You are on page 1of 3

Chapter 29 - I Thought it was Your Turn

to Take Out the Garbage


Chapter objective: Describe the benefits and costs of garbage collection. Show how to
improve program performance by reducing the amount of garbage it generates.

What is garbage?
In simplest terms, garbage is any storage that your program once used, but uses no
longer. Here's a simple example:

(let ((x (list 1 2 3 4 5)))


(print x))

When you evaluate this form, the list '(1 2 3 4 5 6) is first bound to X and then
printed. Once control leaves the LET form, the list bound to X is no longer accessible; its
storage can be reclaimed by the garbage collector.

Actually, there's a minor complication that you should know about. When you evaluate a
form in the Lisp listener, the form itself is assigned to the symbol +, and the value is
assigned to the symbol *. The previous form and value are assigned to ++ and **,
respectively, and the form and value before that are assigned to +++ and ***. Because
these three pairs of variables give you a way to access the forms and results, a form and
its result can't really become garbage until you've evaluated additional forms to flush
these six variables.

You won't normally have to worry about this unless you've done something in the listener
to exhaust all available memory in Lisp; if you can evaluate a simple expression (like T)
three times, you'll release any storage held by +, *, and friends.

Why is garbage collection important?


Lisp allocates storage as needed for your program's data. You don't have direct control
over how or when storage is allocated; the compiler is free to do the best job it can to
satisfy the meaning of your program.

Lisp does not provide a way for your program to explicitly deallocate storage. This is an
important feature, because you can never write a program to mistakenly deallocate
storage that is still needed elsewhere in the program. This eliminates an entire class of
errors, sometimes referred to as "dead pointer bugs" in languages that support explicit
storage allocation and deallocation.
On the other hand, your program may eventually run out of memory if your program
never deallocates storage. So a language (like Lisp) that doesn't support explicit
deallocation must still provide a mechanism to automatically deallocate storage when the
storage is no longer needed. The garbage collector's job is to figure out which storage can
no longer be accessed by your program, and then recycle those inaccessible storage
blocks for later use.

How does garbage collection work?


Lisp compiles your program in such a way that all of its allocated storage can be found
by following pointers from a small number of known root pointers. The compiler and
runtime system arrange for your program to retain type information at runtime; this is
combined with compile-time knowledge of storage layouts to encode knowledge of the
locations of pointers within data structures.

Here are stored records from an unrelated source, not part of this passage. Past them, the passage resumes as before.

(* ===== verification/TransformUtf.v ===== *)
(** * UTF-8 and UTF-16 transforms (libdispatch src/transform.c)

    The blocks of [_dispatch_transform_to_utf16] and [_from_utf16] over the
    regions of a data object, with their growing output buffer and the bytes
    they skip in a region because the region before it read ahead.  The host is
    little-endian.  [None] is a memory error; [Some None] the C [NULL]. *)
From S2P Require Import Prelude TransformBase.
From stdpp Require Import list.
Open Scope Z_scope.

Inductive byteOrder := OSLittleEndian | OSBigEndian.

(** A 16-bit word in host memory, and the byte swap. *)
Definition store16 (v : Z) : list Z := [v mod 256; v / 256 mod 256].
Definition load16 (b0 b1 : Z) : Z := b0 + 256 * b1.
Definition swap16 (v : Z) : Z := v mod 256 * 256 + v / 256 mod 256.

Definition _dispatch_transform_swap_to_host (x : Z) (order : byteOrder) : Z :=
  match order with OSLittleEndian => x | OSBigEndian => swap16 x end.
Definition _dispatch_transform_swap_from_host (x : Z) (order : byteOrder) : Z :=
  match order with OSLittleEndian => x | OSBigEndian => swap16 x end.

(** ** [dispatch_transform_buffer_s] *)

(** [written] is what lies between [start] and [ptr]; [allocated] whether
    [start] is not [NULL]. *)
Record transform_buffer := {
  buffer_data : data;
  allocated : bool;
  written : list Z;
  buffer_size : Z;
}.

Definition BUFFER_MALLOC_MAX : Z := 100 * 1024 * 1024.

Definition empty_buffer : transform_buffer :=
  {| buffer_data := []; allocated := false; written := []; buffer_size := 0 |}.

(** [*(buffer.ptr)++ = ...] for each byte. *)
Definition put (b : transform_buffer) (l : list Z) : option transform_buffer :=
  if allocated b && (zlen (written b) + zlen l <=? buffer_size b)
  then Some {| buffer_data := buffer_data b; allocated := true; written := written b ++ l;
               buffer_size := buffer_size b |}
  else None.

(** ** UTF-8 *)

Definition _dispatch_transform_utf8_length (byte : Z) : Z :=
  if Z.land byte 0x80 =? 0 then 1
  else if Z.land byte 0xe0 =? 0xc0 then 2
  else if Z.land byte 0xf0 =? 0xe0 then 3
  else if Z.land byte 0xf8 =? 0xf0 then 4
  else 0.

(** [while (seq_length > 0)] over the continuation bytes. *)
Fixpoint read_continuation (seq_length : nat) (bytes : list Z) (wch : Z) : option Z :=
  match seq_length with
  | O => Some wch
  | S seq_length =>
      match bytes with
      | [] => None
      | b :: bytes =>
          let wch := Z.lor wch (Z.land b 0x3f) in
          let wch := if (0 <? Z.of_nat seq_length) then u32 (Z.shiftl wch 6) else wch in
          read_continuation seq_length bytes wch
      end
  end.

(** The decrement of a zero [uint8_t seq_length] wraps to 255. *)
Definition _dispatch_transform_read_utf8_sequence (bytes : list Z) : option Z :=
  match bytes with
  | [] => None
  | b :: bytes =>
      let seq_length := _dispatch_transform_utf8_length b in
      let wch :=
        if seq_length =? 4 then Z.shiftl (Z.land b 0x7) 6
        else if seq_length =? 3 then Z.shiftl (Z.land b 0xf) 6
        else if seq_length =? 2 then Z.shiftl (Z.land b 0x1f) 6
        else if seq_length =? 1 then Z.land b 0x7f
        else 0 in
      read_continuation (Z.to_nat (u8 (seq_length - 1))) bytes wch
  end.

(** What lies in the memory after a buffer of two mapped bytes: six bytes, or
    [None] when they cannot all be read. *)
Class Beyond := beyond : list Z → option (list Z).

Section transforms.
Context (malloc_ok : Z → bool) `{Bm : Beyond}.

Definition _dispatch_transform_buffer_new (b : transform_buffer) (required size : Z)
    : bool * transform_buffer :=
  let remaining := u64 (buffer_size b - zlen (written b)) in
  if (required =? 0) || (remaining <? required) then
    let d := if allocated b then buffer_data b ++ dispatch_data_of (written b) else buffer_data b in
    let n := u64 (required + size) in
    if 0 <? n then
      if (BUFFER_MALLOC_MAX <? n) || negb (malloc_ok n)
      then (false, {| buffer_data := d; allocated := false; written := []; buffer_size := n |})
      else (true, {| buffer_data := d; allocated := true; written := []; buffer_size := n |})
    else (true, {| buffer_data := d; allocated := false; written := []; buffer_size := n |})
  else (true, b).

(** [if (!_dispatch_transform_buffer_new(...)) return false;] then the writes;
    [Some None] is the return. *)
Definition new_and_put (b : transform_buffer) (required size : Z) (l : list Z)
    : option (option transform_buffer) :=
  let '(ok, b) := _dispatch_transform_buffer_new b required size in
  if negb ok then Some None else b ← put b l; Some (Some b).

Record utf_state := { skip : Z; buffer : transform_buffer }.

(** ** To UTF-16 *)

(** The writes for one code point; [at_bom] when it ends at byte 3. *)
Definition write_utf16 (order : byteOrder) (b : transform_buffer) (wch next : Z) (at_bom : bool)
    : option (option transform_buffer) :=
  let word v := store16 (_dispatch_transform_swap_from_host v order) in
  if (wch =? 0xfeff) && at_bom then Some (Some b)
  else if (0xd800 <=? wch) && (wch <? 0xdfff) then Some None
  else if 0x10000 <=? wch then
    let wch' := wch - 0x10000 in
    new_and_put b 4 next
      (word (Z.land (Z.shiftr wch' 10) 0x3ff + 0xd800) ++ word (Z.land wch' 0x3ff + 0xdc00))
  else new_and_put b 2 next (word (Z.land wch 0xffff)).

(** The loop over one region: [src] is what is left of it, [size] its size
    without the skipped bytes. *)
Fixpoint to_utf16_loop (order : byteOrder) (d : data) (offset size : Z) (fuel : nat)
    (src : list Z) (i : Z) (st : utf_state) : option (option utf_state) :=
  match fuel with
  | O => if i <? size then None else Some (Some st)
  | S fuel =>
      if size <=? i then Some (Some st) else
      b ← src.[0];
      let byte_size := _dispatch_transform_utf8_length b in
      if byte_size =? 0 then Some None
      else if size <? byte_size + i then
        match _dispatch_data_subrange_map d (offset + i) byte_size with
        | None => Some None
        | Some p =>
            wch ← _dispatch_transform_read_utf8_sequence p;
            let skip' := skip st + (byte_size - (size - i)) in
            r ← write_utf16 order (buffer st) wch 0 (offset + size =? 3);
            match r with
            | None => Some None
            | Some b => to_utf16_loop order d offset size fuel [] size {| skip := skip'; buffer := b |}
            end
        end
      else
        wch ← _dispatch_transform_read_utf8_sequence src;
        let i := i + byte_size in
        r ← write_utf16 order (buffer st) wch ((size - i) * 2) (offset + i =? 3);
        match r with
        | None => Some None
        | Some b =>
            to_utf16_loop order d offset size fuel (drop (Z.to_nat byte_size) src) i
              {| skip := skip st; buffer := b |}
        end
  end.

The garbage collector follows every pointer in every reachable data structure, starting
with the root set. As it does so, it marks the reachable data structures. Once every pointer
has been followed, and its referenced data structure marked, any block of memory that is
unmarked is unreachable by your program. The garbage collector then reclaims these
unmarked blocks for future use by the storage allocator.

The actual marking algorithm used by the garbage collector must account for cycles in
the reachable data structures, and must perform in limited space and time; these details
complicate the implementation of a garbage collector. Also, most collectors will relocate
the marked data (and adjust references accordingly). [Jones96] provides an excellent
survey and analysis of various garbage collection techniques.

What effect does garbage have on my program?


Garbage causes your program to run slower. The more garbage your program creates, the
more time the garbage collector will need to spend recycling the garbage. Modern
garbage collectors are very efficient; it's unlikely that you'll see a noticeable pause in
your program's execution as the garbage collector runs. However, the cumulative effect
of many small pauses will cause a detectable degradation in overall performance.

The good news is that garbage collection ensures that your program will never suffer
from memory leaks or dead pointers.

Also, because many garbage collector implementations rearrange storage as your


program runs, heap fragmentation is minimized; thus, a large Lisp program's performance
will not degrade over time like a C or C++ program that performs comparable storage
allocation (typically 25 to 50 percent degradation for a C or C++ program, depending
upon heap size, malloc/free implementation, and allocation/deallocation patterns).
You should note that explicit storage allocation and deallocation has overheads which are
not strictly predictable. In typical malloc and free implementations, block allocation
involves a search and deallocation involves extra work to coalesce free blocks; both of
these activities are of effectively indeterminate duration, affected by the size and
fragmentation of the heap.

How can I reduce garbage collection pauses in my


program?
You can reduce garbage collection overhead by reducing garbage generation. Use
appropriate data structures; list manipulation is the most common cause of garbage
creation in poorly-written Lisp programs. Pay attention to whether an operation returns a
fresh copy or a (possibly modified) existing copy of data.

If you have a profiler available in your Lisp system, use it to find your program's hot
spots for storage allocation.

Use destructive operations carefully; they can reduce garbage generation, but will cause
subtle bugs if the destructively-modified data is shared by another part of your program.